The Impact Plugins Have On WordPress Loading Times

Dev4Press has an interesting post that contains performance benchmark numbers that show just how much of an impact certain plugins have on loading times within WordPress. Amongst the 35 tested plugins are bbPress, W3 Total Cache, WooCommerce and a few of the plugins developed by Millan. I as well as many others were shocked to see bbPress with such poor numbers thanks to it loading everything on every page load instead of only what it needs. Keep in mind that it’s not about how many plugins you have installed on your website, but which ones.
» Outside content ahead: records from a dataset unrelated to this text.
Lemma tte_fold {F : Type} (float_of : string -> option F) (field : string)
    (rows : list csv_row) (t p f : Z) (ds : list F) :
  fold_left (AggregateMetrics.tte_step F float_of field) rows (t, p, f, ds)
  = (t + Z.of_nat (length rows),
     p + Spec.count_status "PASS" rows,
     f + Spec.count_status "FAIL" rows,
     ds ++ Spec.durations_of float_of field rows).
Proof.
  revert t p f ds. induction rows as [|row rows IH]; intros t p f ds.
  - unfold Spec.count_status, Spec.durations_of. cbn.
    now rewrite !Z.add_0_r, app_nil_r.
  - cbn [fold_left]. rewrite tte_step_eq, IH, !count_status_cons.
    assert (Hd : Spec.durations_of float_of field (row :: rows)
                 = Spec.durations_of float_of field [row]
                   ++ Spec.durations_of float_of field rows).
    { unfold Spec.durations_of. cbn [omap list_omap].
      now destruct (float_of _). }
    rewrite Hd. cbn [length]. rewrite Nat2Z.inj_succ, <- app_assoc.
    repeat match goal with |- (_, _) = (_, _) => f_equal end; lia.
Qed.

Lemma count_status_disjoint (rows : list csv_row) :
  Spec.count_status "PASS" rows + Spec.count_status "FAIL" rows
  <= Z.of_nat (length rows).
Proof.
  induction rows as [|row rows IH]; [reflexivity|].
  rewrite !count_status_cons. cbn [length]. rewrite Nat2Z.inj_succ.
  destruct (String.eqb (Spec.status_of row) "PASS") eqn:EP.
  - apply String.eqb_eq in EP. rewrite EP.
    change (String.eqb "PASS" "FAIL") with false. lia.
  - destruct (String.eqb _ "FAIL"); lia.
Qed.

Lemma parse_tte_generic_fails {F : Type} (float_of : string -> option F)
    (mean_of median_of min_of max_of : list F -> F)
    (rows : list csv_row) (duration_field : string) :
  AggregateMetrics.fails
    (AggregateMetrics.parse_tte_generic F float_of mean_of median_of min_of max_of
       rows duration_field)
  = Spec.count_status "FAIL" rows.
Proof.
  unfold AggregateMetrics.parse_tte_generic. rewrite tte_fold, !Z.add_0_l.
  reflexivity.
Qed.

(** X13.  [parse_tte_generic] counts every row of the CSV file as a
    trial; [passes] and [fails] are the rows whose status, trimmed and
    upper-cased, is PASS and FAIL, so together they never exceed the
    trials; and the four statistics are [None] exactly when no duration
    of the file parses as a number. *)
Theorem parse_tte_generic_counts {F : Type} (float_of : string -> option F)
    (mean_of median_of min_of max_of : list F -> F)
    (rows : list csv_row) (duration_field : string) :
  let stats :=
    AggregateMetrics.parse_tte_generic F float_of mean_of median_of min_of max_of
      rows duration_field in
  let durations := Spec.durations_of float_of duration_field rows in
  AggregateMetrics.trials stats = Z.of_nat (length rows)
  /\ AggregateMetrics.passes stats = Spec.count_status "PASS" rows
  /\ AggregateMetrics.fails stats = Spec.count_status "FAIL" rows
  /\ AggregateMetrics.passes stats + AggregateMetrics.fails stats
     <= AggregateMetrics.trials stats
  /\ (durations = [] ->
      AggregateMetrics.mean stats = None /\ AggregateMetrics.median stats = None
      /\ AggregateMetrics.min_v stats = None /\ AggregateMetrics.max_v stats = None)
  /\ (durations <> [] ->
      AggregateMetrics.mean stats = Some (mean_of durations)
      /\ AggregateMetrics.median stats = Some (median_of durations)
      /\ AggregateMetrics.min_v stats = Some (min_of durations)
      /\ AggregateMetrics.max_v stats = Some (max_of durations)).
Proof.
  cbv zeta. unfold AggregateMetrics.parse_tte_generic.
  rewrite tte_fold, !Z.add_0_l, app_nil_l.
  cbn [AggregateMetrics.trials AggregateMetrics.passes AggregateMetrics.fails
       AggregateMetrics.mean AggregateMetrics.median AggregateMetrics.min_v
       AggregateMetrics.max_v].
  repeat split; try apply count_status_disjoint;
    destruct (Spec.durations_of float_of duration_field rows);
    congruence.
Qed.

(** X14.  The note on the improved contract in [metrics_summary.csv]
    rests on the failed trials alone: it reads "Improved secure" when the
    newest improved CSV file has no trial with status FAIL, so also when
    the file has no trial at all or when there is no such file; otherwise
    it reads "Improved reported failures".  The baseline is always noted
    "Baseline vulnerable". *)
Theorem improved_note_from_failed_trials {F : Type}
    (float_of : string -> option F)
    (mean_of median_of min_of max_of : list F -> F) (generated_at : string)
    (latest_baseline latest_improved : option (list csv_row))
    (coverage : option spec_float) :
  exists baseline improved,
    AggregateMetrics.summary_rows F float_of mean_of median_of min_of max_of
      generated_at latest_baseline latest_improved coverage
    = [baseline; improved]
    /\ AggregateMetrics.notes baseline = "Baseline vulnerable"
    /\ (Spec.failed_trials latest_improved = [] ->
        AggregateMetrics.notes improved = "Improved secure – no overwrite detected")
    /\ (Spec.failed_trials latest_improved <> [] ->
        AggregateMetrics.notes improved = "Improved reported failures").
Proof.
  unfold AggregateMetrics.summary_rows. eexists _, _.
  split; [reflexivity|]. cbn [AggregateMetrics.notes].
  split; [reflexivity|].
  assert (Hf : AggregateMetrics.fails
                 (AggregateMetrics.tte_or_initial F
                    (AggregateMetrics.parse_improved_tte F float_of mean_of
                       median_of min_of max_of) latest_improved)
               = Z.of_nat (length (Spec.failed_trials latest_improved))).
  { destruct latest_improved as [rows|]; [|reflexivity].
    unfold AggregateMetrics.tte_or_initial, AggregateMetrics.parse_improved_tte.
    apply (parse_tte_generic_fails float_of). }
  rewrite Hf.
  destruct (Spec.failed_trials latest_improved); cbn [length];
    split; intros H; try congruence; try reflexivity.
Qed.

(* ===================================================================== *)
(** ** The retest manager: folders, commands and plan *)
(* ===================================================================== *)

Lemma isabs_join (a b : string) :
  PyStr.isabs a = true -> PyStr.isabs (PyStr.join a b) = true.
Proof.
  unfold PyStr.isabs, PyStr.join. intros Ha.
  destruct (PyStr.startswith "/" b) eqn:Eb; [exact Eb|].
  apply startswith_iff in Ha as [post ->].
  now destruct (_ || _).
Qed.

Lemma given_Some (s t : string) :
  RetestManager.given (Some s) = Some t <-> s = t /\ t <> "".
Proof.
  unfold RetestManager.given. destruct s as [|c s]; cbn [PyStr.is_empty].
  - split; [discriminate | intros [<- H]; congruence].
  - split; [intros [= <-]; now split | intros [<- _]; reflexivity].
Qed.

(** X15.  [resolve_results_dir] under an absolute [ROOT]: the folder it
    returns is an absolute path, whatever the arguments; a contract of
    the table maps to its folder under [ROOT/results]; a missing or empty
    contract stands for "BatchRegistry"; and an [--outdir] that is not
    empty overrides the contract, an absolute one being returned as it
    is, wherever it lies. *)
Theorem resolve_results_dir_absolute (ROOT : string) :
  PyStr.isabs ROOT = true ->
  (forall contract outdir,
     PyStr.isabs (RetestManager.resolve_results_dir ROOT contract outdir) = true)
  /\ (forall contract folder,
        dict_get contract RetestManager.CONTRACT_TO_DIR = Some folder ->
        RetestManager.resolve_results_dir ROOT (Some contract) None
        = PyStr.join (PyStr.join ROOT "results") folder)
  /\ RetestManager.resolve_results_dir ROOT None None
     = RetestManager.resolve_results_dir ROOT (Some "BatchRegistry") None
  /\ RetestManager.resolve_results_dir ROOT (Some "") None
     = RetestManager.resolve_results_dir ROOT (Some "BatchRegistry") None
  /\ (forall contract contract' outdir,
        outdir <> "" ->
        RetestManager.resolve_results_dir ROOT contract (Some outdir)
        = RetestManager.resolve_results_dir ROOT contract' (Some outdir))
  /\ (forall contract outdir,
        PyStr.isabs outdir = true ->
        RetestManager.resolve_results_dir ROOT contract (Some outdir) = outdir).
Proof.
  intros HR. repeat split.
  - intros contract outdir. unfold RetestManager.resolve_results_dir.
    destruct (RetestManager.given outdir) as [path|].
    + destruct (PyStr.isabs path) eqn:E; cbn [negb]; [exact E|].
      now apply isabs_join.
    + cbv zeta.
      set (folder := default _ (dict_get _ RetestManager.CONTRACT_TO_DIR)).
      destruct (PyStr.isabs folder) eqn:E; [exact E|].
      apply isabs_join, isabs_join, HR.
  - intros contract folder Hf. unfold RetestManager.resolve_results_dir.
    cbn [RetestManager.given].
    assert (Hc : PyStr.is_empty contract = false /\ PyStr.isabs folder = false).
    { unfold RetestManager.CONTRACT_TO_DIR in Hf. cbn [dict_get] in Hf.
      repeat match type of Hf with
             | (if String.eqb ?k contract then _ else _) = _ =>
                 destruct (String.eqb k contract) eqn:E;
                 [apply String.eqb_eq in E as <-; injection Hf as <-;
                  split; reflexivity | clear E]
             end.
      discriminate. }
    destruct Hc as [-> Hab]. cbn [default from_option id].
    rewrite Hf. cbn [default from_option id]. now rewrite Hab.
  - intros contract contract' outdir Hne.
    unfold RetestManager.resolve_results_dir.
    destruct outdir; [congruence | reflexivity].
  - intros contract outdir Ho. unfold RetestManager.resolve_results_dir.
    destruct outdir as [|c o]; [discriminate|].
    cbn [RetestManager.given PyStr.is_empty]. now rewrite Ho.
Qed.
(** * MMDVMHost state machine: data models and configuration validation

    A shallow embedding of [mmdvm_statemachine/models.py] (the [QSO] and
    [SystemState] Pydantic models with their methods) and of the
    [StateMachineConfig] validators of [mmdvm_statemachine/config.py],
    followed by the properties of these methods.

    Python methods mutate [self], read the wall clock with
    [datetime.now()] and may raise.  They are embedded in a state monad
    over the receiver object and the clock, layered on an outcome type
    that records a raised exception. *)

From Stdlib Require Import ZArith QArith List String Bool Lia.
From Stdlib Require Import Sorting.Sorted.
Import ListNotations.

Local Open Scope string_scope.
Local Open Scope list_scope.
Local Open Scope Z_scope.

(* ================================================================== *)
(** ** Python values *)

(** [uuid.UUID]: a wrapper around a 128-bit integer, compared by value. *)
Definition UUID := Z.
Definition UUID_eqb (a b : UUID) : bool := Z.eqb a b.

(** A naive [datetime] is a count of microseconds on the civil time line;
    the difference of two of them is a [timedelta], again an exact count
    of microseconds.  [datetime.now()], called without a time zone,
    returns such a value. *)
Definition datetime := Z.
Definition timedelta := Z.

(** A [tzinfo] object: which object it is, and the UTC offset it gives
    for a wall time, [None] when its [utcoffset()] returns None. *)
Record tzinfo : Type := mkTzinfo {
  tz_object : Z;
  utcoffset : datetime -> option timedelta
}.

(** A [datetime] object as a field of a model may hold it: the wall time
    and the [tzinfo] attribute, [None] on a naive one. *)
Record timestamp : Type := mkTimestamp {
  wall : datetime;
  tz : option tzinfo
}.

Definition naive (t : datetime) : timestamp := mkTimestamp t None.

(** [timedelta.total_seconds()]: the microsecond count divided by [10**6].
    Python returns the nearest double; the embedding keeps the exact
    quotient, which has the same sign and the same zero. *)
Definition total_seconds (delta : timedelta) : Q := Qmake delta 1000000.
Arguments total_seconds delta%_Z.

(** Exceptions raised by the embedded code. *)
Inductive exn : Type :=
| ValueError (msg : string)
| IndexError (msg : string)
| TypeError (msg : string)
| ValidationError (errors : list string).

Inductive outcome (A : Type) : Type :=
| Return (a : A)
| Raise (e : exn).
Arguments Return {A} a.
Arguments Raise {A} e.

(** [d.utcoffset()] *)
Definition offset (d : timestamp) : option timedelta :=
  match tz d with
  | Some z => utcoffset z (wall d)
  | None => None
  end.

(** [a.tzinfo is b.tzinfo] *)
Definition same_tzinfo (a b : timestamp) : bool :=
  match tz a, tz b with
  | None, None => true
  | Some x, Some y => Z.eqb (tz_object x) (tz_object y)
  | _, _ => false
  end.

(** [a - b] on two [datetime] objects.  With one and the same [tzinfo]
    (or none on both sides) the wall times are subtracted; otherwise the
    offsets are taken into account, and the subtraction raises when only
    one side has an offset. *)
Definition datetime_sub (a b : timestamp) : outcome timedelta :=
  if same_tzinfo a b then Return (wall a - wall b)
  else
    match offset a, offset b with
    | Some oa, Some ob => Return (wall a - wall b - (oa - ob))
    | None, None => Return (wall a - wall b)
    | _, _ =>
        Raise (TypeError "can't subtract offset-naive and offset-aware datetimes")
    end.

(** Exactly one of the two has an offset, and they do not share their
    [tzinfo]. *)
Definition mixed_awareness (a b : timestamp) : bool :=
  negb (same_tzinfo a b)
  && match offset a, offset b with
     | Some _, None | None, Some _ => true
     | _, _ => false
     end.

(** The ambient wall clock: [readings n] is what the [n]-th call of
    [datetime.now()] returns, [calls] counts the calls made so far. *)
Record Clock : Type := mkClock { readings : nat -> datetime; calls : nat }.

Definition monotone (c : Clock) : Prop :=
  forall i j : nat, (i <= j)%nat -> readings c i <= readings c j.

(** A method of a class whose instances have type [T], returning [A].
    An exception carries no receiver here: the methods embedded with
    this type cannot raise after they have assigned to [self].  A method
    that can is embedded as an [Effect], below. *)
Definition Method (T A : Type) : Type := T -> Clock -> outcome (A * T * Clock).

Definition ret {T A} (a : A) : Method T A := fun self c => Return (a, self, c).

Definition bind {T A B} (m : Method T A) (k : A -> Method T B) : Method T B :=
  fun self c =>
    match m self c with
    | Return (a, self', c') => k a self' c'
    | Raise e => Raise e
    end.

Definition raise {T A} (e : exn) : Method T A := fun _ _ => Raise e.

(** Reading and writing the receiver. *)
Definition get_self {T} : Method T T := fun self c => Return (self, self, c).
Definition modify {T} (f : T -> T) : Method T unit :=
  fun self c => Return (tt, f self, c).

(** [datetime.now()] consumes one reading of the clock. *)
Definition datetime_now {T} : Method T datetime :=
  fun self c => Return (readings c (calls c), self, mkClock (readings c) (S (calls c))).

Declare Scope method_scope.
Delimit Scope method_scope with method.
Notation "x <- m ;; k" := (bind m (fun x => k))
  (at level 61, m at next level, right associativity) : method_scope.
Notation "m ;; k" := (bind m (fun _ => k))
  (at level 61, right associativity) : method_scope.
Local Open Scope method_scope.

(** A method that may raise after it has changed its receiver: the
    receiver and the clock are returned in either case. *)
Definition Effect (T A : Type) : Type := T -> Clock -> T * Clock * outcome A.

Definition eret {T A} (a : A) : Effect T A := fun self c => (self, c, Return a).

Definition ebind {T A B} (m : Effect T A) (k : A -> Effect T B) : Effect T B :=
  fun self c =>
    match m self c with
    | (self', c', Return a) => k a self' c'
    | (self', c', Raise e) => (self', c', Raise e)
    end.

(** An outcome computed without touching the receiver. *)
Definition lift {T A} (r : outcome A) : Effect T A := fun self c => (self, c, r).

Definition read_self {T} : Effect T T := fun self c => (self, c, Return self).

(** Attribute assignment on the receiver. *)
Definition assign {T} (f : T -> T) : Effect T unit :=
  fun self c => (f self, c, Return tt).

(** [datetime.now()]: one reading of the clock, a naive value. *)
Definition now {T} : Effect T timestamp :=
  fun self c =>
    (self, mkClock (readings c) (S (calls c)), Return (naive (readings c (calls c)))).

Declare Scope effect_scope.
Delimit Scope effect_scope with effect.
Notation "x <- m ;; k" := (ebind m (fun x => k))
  (at level 61, m at next level, right associativity) : effect_scope.
Notation "m ;; k" := (ebind m (fun _ => k))
  (at level 61, right associativity) : effect_scope.

(* ================================================================== *)
(** ** Enumerations of models.py *)

Inductive Mode : Type :=
| DSTAR | DMR | YSF | P25 | NXDN | POCSAG | FM | IDLE.

Inductive QSOStatus : Type :=
| STARTING | ACTIVE | ENDING | COMPLETED | TIMEOUT | ERROR.

Inductive ModemState : Type :=
| Modem_IDLE | Modem_RX | Modem_TX | Modem_ERROR | Modem_UNKNOWN.

Inductive NetworkStatus : Type :=
| CONNECTED | DISCONNECTED | CONNECTING | Net_ERROR | Net_UNKNOWN.

(** The enumerations are [str] subclasses: members compare by their value. *)
Definition QSOStatus_value (s : QSOStatus) : string :=
  match s with
  | STARTING => "STARTING" | ACTIVE => "ACTIVE" | ENDING => "ENDING"
  | COMPLETED => "COMPLETED" | TIMEOUT => "TIMEOUT" | ERROR => "ERROR"
  end.

Definition QSOStatus_eqb (a b : QSOStatus) : bool :=
  String.eqb (QSOStatus_value a) (QSOStatus_value b).

(* ================================================================== *)
(** ** class QSO *)

Module QSO.

Record t : Type := mk {
  id : UUID;
  start_time : timestamp;
  end_time : option timestamp;
  duration_seconds : option Q;
  mode : Mode;
  status : QSOStatus;
  source_callsign : option string;
  destination : option string;
  slot : option Z;
  talk_group : option Z;
  source_id : option Z;
  destination_id : option Z;
  reflector : option string;
  ber : option Q;
  rssi : option Z;
  loss_rate : option Q;
  rf_source : bool;
  metadata : list (string * string)
}.

(** Attribute assignment [self.f = v]; the model has no
    [validate_assignment], so the value is stored as given. *)
Definition set_end_time (v : option timestamp) (q : t) : t :=
  mk (id q) (start_time q) v (duration_seconds q) (mode q) (status q)
     (source_callsign q) (destination q) (slot q) (talk_group q)
     (source_id q) (destination_id q) (reflector q) (ber q) (rssi q)
     (loss_rate q) (rf_source q) (metadata q).

Definition set_duration_seconds (v : option Q) (q : t) : t :=
  mk (id q) (start_time q) (end_time q) v (mode q) (status q)
     (source_callsign q) (destination q) (slot q) (talk_group q)
     (source_id q) (destination_id q) (reflector q) (ber q) (rssi q)
     (loss_rate q) (rf_source q) (metadata q).

Definition set_status (v : QSOStatus) (q : t) : t :=
  mk (id q) (start_time q) (end_time q) (duration_seconds q) (mode q) v
     (source_callsign q) (destination q) (slot q) (talk_group q)
     (source_id q) (destination_id q) (reflector q) (ber q) (rssi q)
     (loss_rate q) (rf_source q) (metadata q).
Lemma contains_spec (needle hay : string) :
  contains needle hay = true <-> exists a b, hay = a +:+ needle +:+ b.
Proof.
  induction hay as [|c hay IH].
  - cbn [contains]. rewrite orb_false_r, startswith_spec. split.
    + intros [r Hr]. exists "", r. exact Hr.
    + intros [[|x a] [b Hb]]; [exists b; exact Hb | discriminate].
  - cbn [contains]. rewrite orb_true_iff, startswith_spec, IH. split.
    + intros [[r Hr] | (a & b & Hab)].
      * exists "", r. exact Hr.
      * exists (String c a), b. simpl. congruence.
    + intros [[|x a] [b Hb]].
      * left. exists b. exact Hb.
      * right. exists a, b. simpl in Hb. congruence.
Qed.

Lemma append_nil_r (s : string) : s +:+ "" = s.
Proof. induction s; simpl; congruence. Qed.

Lemma append_assoc (a b c : string) : (a +:+ b) +:+ c = a +:+ (b +:+ c).
Proof. induction a; simpl; congruence. Qed.

Lemma length_append (a b : string) :
  String.length (a +:+ b) = String.length a + String.length b.
Proof. induction a; simpl; congruence. Qed.

Lemma rev_onto_app (s acc : string) : rev_onto s acc = rev_onto s "" +:+ acc.
Proof.
  revert acc; induction s as [|c s IH]; intros acc; simpl; [reflexivity|].
  rewrite IH, (IH (String c "")), append_assoc. reflexivity.
Qed.

Lemma hd_split_go (sep cur s : string) :
  hd "" (split_go sep 0 cur s) = rev_onto cur "" +:+ before sep s.
Proof.
  revert cur; induction s as [|c s IH]; intros cur.
  - simpl. rewrite append_nil_r. reflexivity.
  - cbn [split_go before]. destruct (startswith (String c s) sep).
    + simpl. rewrite append_nil_r. reflexivity.
    + rewrite IH. cbn [rev_onto]. rewrite (rev_onto_app cur), append_assoc. reflexivity.
Qed.

Lemma hd_split (s sep : string) : hd "" (split s sep) = before sep s.
Proof. unfold split. rewrite hd_split_go. reflexivity. Qed.

Lemma split_go_not_nil (sep : string) (skip : nat) (cur s : string) :
  split_go sep skip cur s <> [].
Proof.
  revert skip cur; induction s as [|c s IH]; intros skip cur; simpl; [discriminate|].
  destruct skip; [|apply IH]. destruct (startswith _ _); [discriminate | apply IH].
Qed.

Lemma before_first_token (c0 : ascii) (sep0 s : string) :
  first_token (String c0 sep0) s (before (String c0 sep0) s).
Proof.
  set (sep := String c0 sep0).
  induction s as [|c s IH].
  - right. split; [reflexivity|]. intros [|x a] b; discriminate.
  - cbn [before]. destruct (startswith (String c s) sep) eqn:Hs.
    + left. apply startswith_spec in Hs as [r Hr]. exists r. split; [exact Hr|].
      intros; simpl; lia.
    + assert (Hno : forall b, String c s <> "" +:+ sep +:+ b).
      { intros b Hb. assert (startswith (String c s) sep = true) as Ht
          by (apply startswith_spec; exists b; exact Hb). congruence. }
      destruct IH as [(rest & Hrest & Hmin) | (Heq & Hnone)].
      * left. exists rest. split; [simpl; f_equal; exact Hrest|].
        intros [|x tok'] rest' H'; [destruct (Hno _ H')|].
        simpl in H'. injection H' as _ H'. apply Hmin in H'. simpl. lia.
      * right. split; [f_equal; exact Heq|].
        intros [|x a] b H'; [destruct (Hno _ H')|].
        simpl in H'. injection H' as _ H'. destruct (Hnone _ _ H').
Qed.

(** The cases of [lstrip]: a white-space code point of one, two or three
    bytes is taken off, or the text is returned as it is. *)
Lemma lstrip_cases (P : string -> string -> Prop) :
  P "" "" ->
  (forall a s, space1 a = true -> P s (lstrip s) -> P (String a s) (lstrip s)) ->
  (forall a b s, space1 a = false -> space2 a b = true ->
     P s (lstrip s) -> P (String a (String b s)) (lstrip s)) ->
  (forall a b c s, space1 a = false -> space2 a b = false -> space3 a b c = true ->
     P s (lstrip s) -> P (String a (String b (String c s))) (lstrip s)) ->
  (forall a s, lstrip (String a s) = String a s -> P (String a s) (String a s)) ->
  forall s, P s (lstrip s).
Proof.
  intros H0 H1 H2 H3 Hstop s.
  assert (Hn : forall n s, String.length s <= n -> P s (lstrip s)).
  { clear s. induction n as [|n IH]; intros s Hs.
    - destruct s; [exact H0 | simpl in Hs; lia].
    - destruct s as [|a s]; [exact H0|].
      destruct (space1 a) eqn:Ha.
      { replace (lstrip (String a s)) with (lstrip s) by (simpl; rewrite Ha; reflexivity).
        apply H1; [exact Ha | apply IH; simpl in Hs; lia]. }
      destruct s as [|b s].
      { assert (He : lstrip (String a "") = String a "") by (simpl; rewrite Ha; reflexivity).
        rewrite He. apply Hstop, He. }
      destruct (space2 a b) eqn:Hb.
      { replace (lstrip (String a (String b s))) with (lstrip s)
          by (simpl; rewrite Ha, Hb; reflexivity).
        apply H2; [exact Ha | exact Hb | apply IH; simpl in Hs; lia]. }
      destruct s as [|c s].
      { assert (He : lstrip (String a (String b "")) = String a (String b ""))
          by (simpl; rewrite Ha, Hb; reflexivity).
        rewrite He. apply Hstop, He. }
      destruct (space3 a b c) eqn:Hc.
      { replace (lstrip (String a (String b (String c s)))) with (lstrip s)
          by (simpl; rewrite Ha, Hb, Hc; reflexivity).
        apply H3; [exact Ha | exact Hb | exact Hc | apply IH; simpl in Hs; lia]. }
      assert (He : lstrip (String a (String b (String c s))) = String a (String b (String c s)))
        by (simpl; rewrite Ha, Hb, Hc; reflexivity).
      rewrite He. apply Hstop, He. }
  apply (Hn (String.length s)). lia.
Qed.
End MatcherSound.

(** Inversion of the shapes the patterns of the source are built from. *)
Section Shapes.

Lemma matches_seq a b w rest :
  matches (Seq a b) w rest ->
  exists u v, w = u ++ v /\ matches a u (v ++ rest) /\ matches b v rest.
Proof. inversion 1; subst; eauto. Qed.

Lemma matches_opt a w rest :
  matches (Opt a) w rest -> w = [] \/ matches a w rest.
Proof.
  inversion 1 as [| | |? ? ? ? Ha|? ? ? ? He| | | | |]; subst; [now right|].
  inversion He; now left.
Qed.

Lemma matches_class p w rest :
  matches (Class p) w rest -> exists c, w = [c] /\ p c = true.
Proof. inversion 1; subst; eauto. Qed.

Lemma matches_star_class p w rest :
  matches (Star (Class p)) w rest -> Forall (fun c => p c = true) w.
Proof.
  remember (Star (Class p)) as r eqn:Er. induction 1; try discriminate.
  - constructor.
  - injection Er as ->.
    match goal with H : matches (Class _) _ _ |- _ =>
      apply matches_class in H as (c & -> & Hc) end.
    cbn. constructor; auto.
Qed.

End Shapes.

(** * The comment stripper *)

Section CommentStripper.

Lemma rest_of_line_suffix s : exists u, s = u ++ rest_of_line s.
Proof.
  induction s as [|c t [u IH]]; [now exists []|]. cbn.
  destruct (cls_dot c); [|now exists []].
  exists (c :: u). cbn. now rewrite <- IH.
Qed.

Lemma rest_of_line_length s : (length (rest_of_line s) <= length s)%nat.
Proof.
  destruct (rest_of_line_suffix s) as [u E].
  rewrite E at 2. rewrite length_app. lia.
Qed.

Lemma rest_of_line_drop s :
  drop (length s - length (rest_of_line s)) s = rest_of_line s.
Proof.
  destruct (rest_of_line_suffix s) as [u E].
  assert (length s - length (rest_of_line s) = length u)%nat as ->
    by (rewrite E at 1; rewrite length_app; lia).
  rewrite E at 1. apply drop_app_length.
Qed.

Lemma rest_of_line_end s : rmatch EndLine (rest_of_line s) = [rest_of_line s].
Proof.
  induction s as [|c t IH]; [reflexivity|]. cbn [rest_of_line].
  destruct (cls_dot c) eqn:Hc; [exact IH|].
  cbn. unfold cls_dot in Hc. now destruct (is_line_terminator c).
Qed.

(** A greedy [.*] first tries to run to the end of the line. *)
Lemma star_dot_first n : forall s, (length s <= n)%nat ->
  exists l, star_iter (rmatch (Class cls_dot)) n s = rest_of_line s :: l.
Proof.
  induction n as [|n IH]; intros s Hn.
  - destruct s; [|cbn in Hn; lia]. now exists [].
  - destruct s as [|c t]; [now exists []|].
    change (star_iter (rmatch (Class cls_dot)) (S n) (c :: t))
      with (flat_map (fun s1 => if (length s1 <? length (c :: t))%nat
                                then star_iter (rmatch (Class cls_dot)) n s1
                                else [])
                     (if cls_dot c then [t] else []) ++ [c :: t]).
    cbn [rest_of_line]. destruct (cls_dot c); [|now exists []].
    cbn [flat_map].
    destruct (Nat.ltb_spec (length t) (length (c :: t))) as [_|Hge];
      [|cbn in Hge; lia].
    destruct (IH t) as [l ->]; [cbn in Hn; lia|].
    eexists. cbn. reflexivity.
Qed.

Lemma comment_re_hash t :
  exists l, rmatch comment_re (HASH :: t) = rest_of_line t :: l.
Proof.
  unfold comment_re, comment_body.
  change (rmatch (Lit HASH · Star (Class cls_dot) · EndLine) (HASH :: t))
    with (flat_map (rmatch EndLine)
            (star_iter (rmatch (Class cls_dot)) (length t) t ++ [])).
  destruct (star_dot_first (length t) t) as [l ->]; [lia|].
  cbn [app flat_map]. rewrite rest_of_line_end. eexists. reflexivity.
Qed.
It only takes one poorly coded plugin to cause you grief.

For some additional reading on how to optimize plugin loading, please see this tutorial by Millan.

Hat tip via


5 responses to “The Impact Plugins Have On WordPress Loading Times”

  1. Hey I have an idea – bbPress could just use the backend and run standalone so it’s far faster and lighter than WordPress ever was.

    Oh wait, we already had that – it’s called bbPress 0.9 and it was fantastic.

    The tests that are published on that site are kinda useless – no WordPress install operates in a single-page-at-a-time-to-a-single-user – you’d have to test it under load from multiple connections – the impact of one plugin may be a fraction of second but with a dozen connections to the server, some things scale very poorly.

    You also need to test first page load and then second page load to see if the plugin behaves differently and for logged in and non-logged in users.

  2. This is a very important project at Dev4Press, concerning a topic that is very near & dear to me, and should be to most who take an even marginally technical interest in WordPress.

    I’ve been looking at this information and the comments, for days. I have now rescheduled other activities so that I can study Millan’s post & tutorial (and methods & tools) in depth.

    This promises to be a watershed for WordPress.

  3. The plugins benchmarking project being conducted on Dev4Press primarily uses their plugin GD Press Tools.

    That link is to the ‘lite’ version, on the official WordPress Extend Repository. But the Pro version is probably different, mainly in offering better support for multisite, and incuding features of use in commercialized WordPress activities.

    I will be using the standard version, following along with Milan’s post & tutorial, practicing the techniques shown, and noting any differences with the Pro version, for the purposes of benchmarking plugins.

    I also have installed a collection of other plugins which individually achieve parts & pieces of what Milan has done with GD Press Tools. Some of these (also) involve a more or less demanding learning curve, while others are simply ‘constructive eye-candy’, eg Info.